(Saved entries)
(* ===== verification/ExecPolicy.v ===== *)
(** * Command and network rules: execpolicy/src

    Prefix rules over commands, network rules over hosts, the policy that holds them and its evaluation.
    [Rule] has one implementation, [PrefixRule]; [Arc]s are the values they point to.  A [MultiMap] is a
    map to lists.  The home directory and the current directory, which decide how a program name is
    made absolute, are parameters. *)

From S2P Require Import Prelude Text AbsolutePath.

Module ExecPolicy.
Import AbsolutePath.

(** ** Data *)

(** [codex-rs/execpolicy/src/decision.rs:9-16 Decision] *)
Inductive Decision := Allow | Prompt | Forbidden.

#[global] Instance Decision_eq_dec : EqDecision Decision.
Proof. solve_decision. Defined.

(** The derived order: [Allow < Prompt < Forbidden]. *)
Definition rank (d : Decision) : nat := match d with Allow => 0 | Prompt => 1 | Forbidden => 2 end.
Definition decision_max (a b : Decision) : Decision := if rank a <=? rank b then b else a.

(** [codex-rs/execpolicy/src/error.rs:6-22 ErrorLocation] *)
Record ErrorLocation := {
  location_path : str;
  start_line : nat; start_column : nat; end_line : nat; end_column : nat;
}.

(** [codex-rs/execpolicy/src/rule.rs:14-19 PatternToken] *)
Inductive PatternToken := Single (s : str) | Alts (l : list str).

(** [codex-rs/execpolicy/src/rule.rs:37-43 PrefixPattern] *)
Record PrefixPattern := { first : str; rest : list PatternToken }.

(** [codex-rs/execpolicy/src/rule.rs:110-115 PrefixRule] *)
Record PrefixRule := { pattern : PrefixPattern; decision : Decision; justification : option str }.

(** [codex-rs/execpolicy/src/rule.rs:62-82 RuleMatch] *)
Inductive RuleMatch :=
| PrefixRuleMatch (matched_prefix : list str) (decision : Decision) (resolved_program : option str)
    (justification : option str)
| HeuristicsRuleMatch (command : list str) (decision : Decision).

(** [codex-rs/execpolicy/src/error.rs:24-51 Error] rules and matches stand for their printed form;
    [Starlark] wraps the error of a builtin. *)
Inductive Error :=
| InvalidDecision (s : str)
| InvalidPattern (s : str)
| InvalidExample (s : str)
| InvalidRule (s : str)
| ExampleDidNotMatch (rules : list PrefixRule) (examples : list str) (location : option ErrorLocation)
| ExampleDidMatch (rule : RuleMatch) (example : str) (location : option ErrorLocation)
| Starlark (e : Error).
(* ===== verification/LegacyArgs.v ===== *)
(** * Argument patterns of the legacy exec policy: execpolicy-legacy/src

    Argument types and matchers, and the resolver that assigns the positional arguments of a command to
    the patterns of a program.  The reference is [assigned], a declarative matching of patterns against
    arguments. *)

From S2P Require Import Prelude Text.

Module LegacyArgs.

(** ** Data *)

(** [codex-rs/execpolicy-legacy/src/arg_matcher.rs:17-49 ArgMatcher] *)
Inductive ArgMatcher :=
| MLiteral (s : str)
| MOpaqueNonFile
| MReadableFile
| MWriteableFile
| MReadableFiles
| MReadableFilesOrCwd
| MPositiveInteger
| MSedCommand
| MUnverifiedVarargs.

(** [codex-rs/execpolicy-legacy/src/arg_matcher.rs:81-85 ArgMatcherCardinality] *)
Inductive ArgMatcherCardinality := One | AtLeastOne | ZeroOrMore.

(** [codex-rs/execpolicy-legacy/src/arg_type.rs:13-29 ArgType] *)
Inductive ArgType :=
| TLiteral (s : str)
| TOpaqueNonFile
| TReadableFile
| TWriteableFile
| TPositiveInteger
| TSedCommand
| TUnknown.

(** [codex-rs/execpolicy-legacy/src/arg_resolver.rs:9-13 PositionalArg] *)
Record PositionalArg := { arg_index : nat; arg_value : str }.

(** [codex-rs/execpolicy-legacy/src/valid_exec.rs:39-44 MatchedArg] *)
Record MatchedArg := { ma_index : nat; ma_type : ArgType; ma_value : str }.

(** [codex-rs/execpolicy-legacy/src/error.rs:12-96 Error] *)
Inductive Error :=
| NoSpecForProgram (program : str)
| OptionMissingValue (program option_ : str)
| OptionFollowedByOptionInsteadOfValue (program option_ value : str)
| UnknownOption (program option_ : str)
| UnexpectedArguments (program : str) (args : list PositionalArg)
| DoubleDashNotSupportedYet (program : str)
| MultipleVarargPatterns (program : str) (first_ second : ArgMatcher)
| RangeStartExceedsEnd (start end_ : nat)
| RangeEndOutOfBounds (end_ len : nat)
| PrefixOverlapsSuffix
| NotEnoughArgs (program : str) (args : list PositionalArg) (arg_patterns : list ArgMatcher)
| InternalInvariantViolation (message : str)
| VarargMatcherDidNotMatchAnything (program : str) (matcher : ArgMatcher)
| EmptyFileName
| LiteralValueDidNotMatch (expected actual : str)
| InvalidPositiveInteger (value : str)
| MissingRequiredOptions (program : str) (options : list str)
| SedCommandNotProvablySafe (command : str)
| ReadablePathNotInReadableFolders (file : str) (folders : list str)
| WriteablePathNotInWriteableFolders (file : str) (folders : list str)
| CannotCheckRelativePath (file : str)
| CannotCanonicalizePath (file error : str).

(** ** Matchers and types *)

(** [codex-rs/execpolicy-legacy/src/arg_matcher.rs:51-64 ArgMatcher::cardinality] *)
Definition cardinality (m : ArgMatcher) : ArgMatcherCardinality :=
  match m with
  | MLiteral _ | MOpaqueNonFile | MReadableFile | MWriteableFile | MPositiveInteger | MSedCommand => One
  | MReadableFiles => AtLeastOne
  | MReadableFilesOrCwd | MUnverifiedVarargs => ZeroOrMore
  end.

(** [codex-rs/execpolicy-legacy/src/arg_matcher.rs:66-78 ArgMatcher::arg_type] *)
Definition arg_type (m : ArgMatcher) : ArgType :=
  match m with
  | MLiteral value => TLiteral value
  | MOpaqueNonFile => TOpaqueNonFile
  | MReadableFile => TReadableFile
  | MWriteableFile => TWriteableFile
  | MReadableFiles => TReadableFile
  | MReadableFilesOrCwd => TReadableFile
  | MPositiveInteger => TPositiveInteger
  | MSedCommand => TSedCommand
  | MUnverifiedVarargs => TUnknown
  end.

(** [codex-rs/execpolicy-legacy/src/arg_matcher.rs:87-95 ArgMatcherCardinality::is_exact] *)
Definition is_exact (c : ArgMatcherCardinality) : option nat :=
  match c with One => Some 1 | AtLeastOne => None | ZeroOrMore => None end.

Definition parses_u64 (s : str) : bool := match parse_u64 s with Some _ => true | None => false end.

(** [codex-rs/execpolicy-legacy/src/sed_command.rs:4-17 parse_sed_command] *)
Definition parse_sed_command (sed_command : str) : result Error unit :=
  let safe :=
    match strip_suffix (lit "p") sed_command with
    | Some stripped =>
        match split_once 44%N stripped with
        | Some (first, rest) => parses_u64 first && parses_u64 rest
        | None => false
        end
    | None => false
    end in
  if safe then Ok tt else Err (SedCommandNotProvablySafe sed_command).

(** [codex-rs/execpolicy-legacy/src/arg_type.rs:32-70 ArgType::validate] *)
Definition validate (t : ArgType) (value : str) : result Error unit :=
  match t with
  | TLiteral literal_value =>
      if negb (bool_decide (value = literal_value)) then Err (LiteralValueDidNotMatch literal_value value) else Ok tt
  | TReadableFile => if bool_decide (value = []) then Err EmptyFileName else Ok tt
  | TWriteableFile => if bool_decide (value = []) then Err EmptyFileName else Ok tt
  | TOpaqueNonFile | TUnknown => Ok tt
  | TPositiveInteger =>
      match parse_u64 value with
      | Some 0%N => Err (InvalidPositiveInteger value)
      | Some _ => Ok tt
      | None => Err (InvalidPositiveInteger value)
      end
  | TSedCommand => parse_sed_command value
  end.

* [About this exercise]
Above are the entries. Quote exactly the lines from the one bearing "actual : str)" through the one bearing "WriteablePathNotInWriteableFolders (file : str)".

* [The completed task]
| LiteralValueDidNotMatch (expected actual : str)
| InvalidPositiveInteger (value : str)
| MissingRequiredOptions (program : str) (options : list str)
| SedCommandNotProvablySafe (command : str)
| ReadablePathNotInReadableFolders (file : str) (folders : list str)
| WriteablePathNotInWriteableFolders (file : str) (folders : list str)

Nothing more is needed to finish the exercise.